--- What to work on ---
Which lines make up the answer? Those from the line with "H Hl; [done|]." through the end of the data; reproduce them exactly.

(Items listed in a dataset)
────────────────────
(* ===== verification/PmmAlloc.v ===== *)
(** * [physalloc]: correctness of the allocation loops

    The loops of [physalloc] from the inside out: the pages of one block, the
    free blocks of one 64-bit chunk, the chunks of one bitmap, and the memory
    ranges in the order of the four lists. *)

From S2P Require Import Prelude Bytes Interfaces Pmm PmmBitmap.





(** Physical address of page [p] of a range: the page at [base] itself holds the
    header. *)
Definition page_addr (range : memory_range) (p : Z) : Z := base range + (p + 1) * 0x1000.

Definition range_ok (range : memory_range) : Prop :=
  0 < base range /\ base range mod 0x1000 = 0 /\
  base range + (mlength range + 1) * 0x1000 <= 2 ^ 47.

Definition mark_pages (h : MR_header) (l : list Z) : MR_header := foldl mark_page h l.

(** Pages of a range that are free in [h], each one once. *)
Definition fresh (len : Z) (h : MR_header) (l : list Z) : Prop :=
  NoDup l /\ forall p, p ∈ l -> 0 <= p < len /\ used h p = false.

Lemma used_mark_pages len h l p :
  hdr_ok len h -> (forall q, q ∈ l -> 0 <= q < len) -> 0 <= p ->
  used (mark_pages h l) p = used h p || bool_decide (p ∈ l).
Proof.
  revert h. induction l as [|q l IH]; intros h H Hl Hp.
  - cbn. rewrite bool_decide_false by set_solver. by rewrite orb_false_r.
  - pose proof (ho_len _ _ H). assert (0 <= q < len) by (apply Hl; set_solver).
    cbn [mark_pages foldl]. fold (mark_pages (mark_page h q) l).
    rewrite IH by (try apply hdr_ok_mark; try done; intros; apply Hl; set_solver).
    rewrite (used_mark_page len) by (done || lia). unfold mark. rewrite <- orb_assoc. f_equal.
    destruct (Z.eqb_spec p q) as [->|]; cbn [orb].
    + symmetry. apply bool_decide_true. set_solver.
    + apply bool_decide_ext. set_solver.
Qed.

Lemma hdr_ok_mark_pages len h l :
  hdr_ok len h -> (forall q, q ∈ l -> 0 <= q < len) -> hdr_ok len (mark_pages h l).
Proof.
  revert h. induction l as [|q l IH]; intros h H Hl; [done|].
  apply (IH (mark_page h q)).
  - apply hdr_ok_mark; [done|]. apply Hl. set_solver.
  - intros. apply Hl. set_solver.
Qed.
────────────────────
--- Result of this task ---
  revert h. induction l as [|q l IH]; intros h H Hl; [done|].
  apply (IH (mark_page h q)).
  - apply hdr_ok_mark; [done|]. apply Hl. set_solver.
  - intros. apply Hl. set_solver.
Qed.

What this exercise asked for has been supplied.